A Marxist would tell you the people are being duped. Only .00001% actually wins the grand prize; the lottery system did nothing for the other 99.99999%. A Marxist would say the capitalism system promises you great wealth but actually gives you nothing. A communist system would only promise you enough to live on but would actually deliver it. (And a realist would observe the communist system actually lies just as much as the capitalist system does.)

Also obviously it depends on how likely people are to think they will get to use it.

In the US, a lot of our social safety nets apply to the poor and elderly. For someone who is 30, they don’t really think about being elderly because that is 40 years off. And they aren’t poor so they don’t get pell grants, subsidized rent, medicaid, daycare, food stamps. So they aren’t seeing a lot of direct benefit from a social welfare state.

Meanwhile a nation with universal healthcare can point to the benefits of the welfare state to the average citizen. In America our public health care systems only apply to the poor and elderly.

Also tolerance for a social safety net is also based on how homogeneous a culture feels. If a culture is easily divided into Us vs. Them, and only Them get to use welfare, then that creates a lot of resentment. In the US where welfare is portrayed as something that black people and latino immigrants use, it is very infuriating for native born white people to pay taxes to fund that system.

Because they couldn’t imagine an alternative that would not - in their view - imperil their security. “Finlandisation” or an Austria-Hungary solution wasn’t an option for the larger countries of central Europe so directly between them and West Germany (not least because the NATO powers weren’t willing to accept a neutralised West Germany). And given the underlying strength of immoderate nationalism in those countries, that wasn’t entirely groundless a fear. The Soviets knew no other way of counter-acting it than repression, from the show trials of the late 40s onwards.

As a result, little or nothing could change in most of the satellites till the Soviet Union did.

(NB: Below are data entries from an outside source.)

(** C8: the loop has no bound of its own: it returns iff some status
    answer, from the current one on, is an error or reports DONE; if every
    answer succeeds without DONE, it never returns. *)
Theorem waitForJob_unbounded (s : Service) (jobID : string) (tr : list event) :
  ((exists fuel r, fst (waitForJob fuel s jobID tr) = Some r)
   <-> exists n, count_gets tr <= n
                 /\ stops (bk_get (service s) n (ConfigProjectID (config s)) jobID) = true)
  /\ ((forall n, count_gets tr <= n ->
        stops (bk_get (service s) n (ConfigProjectID (config s)) jobID) = false) ->
      forall fuel, fst (waitForJob fuel s jobID tr) = None).
Proof.
  set (p := ConfigProjectID (config s)).
  assert (Hfwd : forall fuel tr r, fst (waitForJob fuel s jobID tr) = Some r ->
            exists n, count_gets tr <= n /\ stops (bk_get (service s) n p jobID) = true).
  { induction fuel as [| fuel IH]; intros tr' r Hr; [discriminate |].
    rewrite waitForJob_step in Hr; cbn zeta in Hr; fold p in Hr.
    destruct (stops (bk_get (service s) (count_gets tr') p jobID)) eqn:Hst.
    - exists (count_gets tr'); split; [lia | exact Hst].
    - destruct (IH _ _ Hr) as [n [Hn Hs]].
      rewrite count_gets_step in Hn.
      exists n; split; [lia | exact Hs]. }
  assert (Hbwd : forall d tr n, count_gets tr + d = n ->
            stops (bk_get (service s) n p jobID) = true ->
            exists fuel r, fst (waitForJob fuel s jobID tr) = Some r).
  { induction d as [| d IH]; intros tr' n Hn Hs.
    - exists 1. rewrite waitForJob_step; cbn zeta; fold p.
      replace (count_gets tr') with n by lia. rewrite Hs.
      eexists; reflexivity.
    - destruct (stops (bk_get (service s) (count_gets tr') p jobID)) eqn:Hst.
      + exists 1. rewrite waitForJob_step; cbn zeta; fold p; rewrite Hst.
        eexists; reflexivity.
      + destruct (IH ((tr' ++ [EvGet p jobID]) ++ [EvSleep 300]) n) as [f [r Hr]];
          [rewrite count_gets_step; lia | exact Hs |].
        exists (S f), r. rewrite waitForJob_step; cbn zeta; fold p; rewrite Hst.
        exact Hr. }
  split; [split |].
  - intros [fuel [r Hr]]; exact (Hfwd fuel tr r Hr).
  - intros [n [Hn Hs]]; exact (Hbwd (n - count_gets tr) tr n ltac:(lia) Hs).
  - intros Hall fuel.
    destruct (fst (waitForJob fuel s jobID tr)) as [r |] eqn:Hr; [| reflexivity].
    destruct (Hfwd fuel tr r Hr) as [n [Hn Hs]].
    rewrite (Hall n Hn) in Hs; discriminate.
Qed.

Lemma waitForJob_unbounded_witness :
  (exists fuel r, fst (waitForJob fuel (service_demo false 1000) "job1" []) = Some r)
  /\ fst (waitForJob 1000 (service_demo false 1000) "job1" []) = None.
Proof.
  split.
  - apply (proj2 (proj1 (waitForJob_unbounded (service_demo false 1000) "job1" []))).
    exists 1000; split; [cbn; lia | reflexivity].
  - vm_compute; reflexivity.
Defined.
Fixpoint download_messages (svc : Service) (fuel : nat) (ids : list string) (tot : totals) : M totals :=
  match ids with
  | [] => ret tot
  | id :: rest =>
      tot' ← download_message svc fuel id tot ;
      download_messages svc fuel rest tot'
  end.

(** The loop over the pages, from the page token [pageToken]. *)
Fixpoint download_pages (svc : Service) (fuel : nat) (pageToken : string) (tot : totals) : M totals :=
  match fuel with
  | O => out_of_fuel
  | S fuel' =>
      page ← or_fatal (Messages_List svc pageToken) "Unable to retrieve messages" ;
      tot' ← download_messages svc fuel (fst page) tot ;
      if String.eqb (snd page) "" then ret tot'
      else download_pages svc fuel' (snd page) tot'
  end.

(** [gmailDownloadAttachments(svc, query, outDir)]. *)
Definition gmailDownloadAttachments (svc : Service) (fuel : nat) : M totals :=
  tot ← download_pages svc fuel "" {| totalMsg := 0; totalAtt := 0 |} ;
  emit (EvLog ("Downloaded " +:+ itoa (totalAtt tot) +:+ " attachments from "
               +:+ itoa (totalMsg tot) +:+ " messages")) ;;
  ret tot.



(** ** The token manager *)

(** [oauth2.Config]: the fields the program reads. *)
Record Config : Type := {
  ClientID : string;
  ClientSecret : string;
  Scopes : list string;
  RedirectURL : string
}.

(** [oauth2.Token], opaque here. *)
Record Token : Type := { AccessToken : string; RefreshToken : string; Expiry : time }.

(** What the process is given: [runtime.GOOS], the variable [HOME], the base
    name of [os.Args[0]], the flags [-cachetoken] and [-debug], and
    [filepath.Join] of the target system.  The texts that package fmt
    writes for a string under the verb [%q] and for the token under the
    verb [%#v] are not spelled out: they are given as well. *)
Record Env : Type := {
  GOOS : string;
  HOME : string;
  progName : string;
  cacheToken : bool;
  debug : bool;
  filepath_Join : list string -> string;
  Sprintf_q : string -> string;
  Sprintf_v : Token -> string
}.

(** [hash/fnv]: the 32-bit FNV-1a hash. *)
Definition offset32 : Z := 2166136261.
Definition prime32 : Z := 16777619.

Definition fnv_New32a : Z := offset32.
Definition fnv_byte (h : Z) (c : ascii) : Z :=
  (Z.lxor h (Z_of_byte c) * prime32) mod 2 ^ 32.
Definition fnv_Write (h : Z) (bytes : list ascii) : Z := fold_left fnv_byte bytes h.
Definition fnv_Sum32 (h : Z) : Z := h.

(** [[]byte(s)]. *)
Definition bytes_of (s : string) : list ascii := list_ascii_of_string s.

(** [strings.Join]. *)
Fixpoint strings_Join (l : list string) (sep : string) : string :=
  match l with
  | [] => ""
  | [s] => s
  | s :: rest => s +:+ sep +:+ strings_Join rest sep
  end.

(** [url.QueryEscape]: letters, digits and [- _ . ~] stay, a space becomes a
    plus sign, every other byte becomes a percent sign and two upper-case
    hexadecimal digits. *)
Definition upperhex (n : Z) : ascii :=
  if n <? 10 then byte_of_Z (48 + n) else byte_of_Z (65 + n - 10).

Definition is_alnum (c : ascii) : bool :=
  let n := Z_of_byte c in
  ((48 <=? n) && (n <=? 57)) || ((65 <=? n) && (n <=? 90)) || ((97 <=? n) && (n <=? 122)).

Definition is_unreserved (c : ascii) : bool :=
  is_alnum c || Ascii.eqb c "-" || Ascii.eqb c "_" || Ascii.eqb c "." || Ascii.eqb c "~".

Fixpoint url_QueryEscape (s : string) : string :=
  match s with
  | EmptyString => ""
  | String c t =>
      if is_unreserved c then String c (url_QueryEscape t)
      else if Ascii.eqb c " " then String "+" (url_QueryEscape t)
      else String "%" (String (upperhex (Z.shiftr (Z_of_byte c) 4))
                      (String (upperhex (Z.land (Z_of_byte c) 15)) (url_QueryEscape t)))
  end.

(** [osUserCacheDir()]: the directory it returns. *)
Definition osUserCacheDir (env : Env) : string :=
  if String.eqb (GOOS env) "darwin" then filepath_Join env [HOME env; "Library"; "Caches"]
  else if String.eqb (GOOS env) "linux" || String.eqb (GOOS env) "freebsd"
       then filepath_Join env [HOME env; ".cache"]
  else ".".

(** [osUserCacheDir()]: the line it logs on the systems it does not know. *)
Definition osUserCacheDir_logged (env : Env) : list string :=
  if String.eqb (GOOS env) "darwin" then []
  else if String.eqb (GOOS env) "linux" || String.eqb (GOOS env) "freebsd" then []
  else ["TODO: osUserCacheDir on GOOS " +:+ Sprintf_q env (GOOS env)].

That said, Tito managed to direct Yugoslavia on its own way both economically and strategically, and Romania under Ceausescu made a great show of independence in international politics. Hungary under the post-1956 Kadar regime achieved a greater degree of economic relaxation than all the others, but the relationship with the USSR could never be questioned. And all three were still dictatorships.

It’s the way imperialism worked in the 20th century: US puppets (not allies, different thing) were more varied in their official internal organization because the US is also pluralistic internally.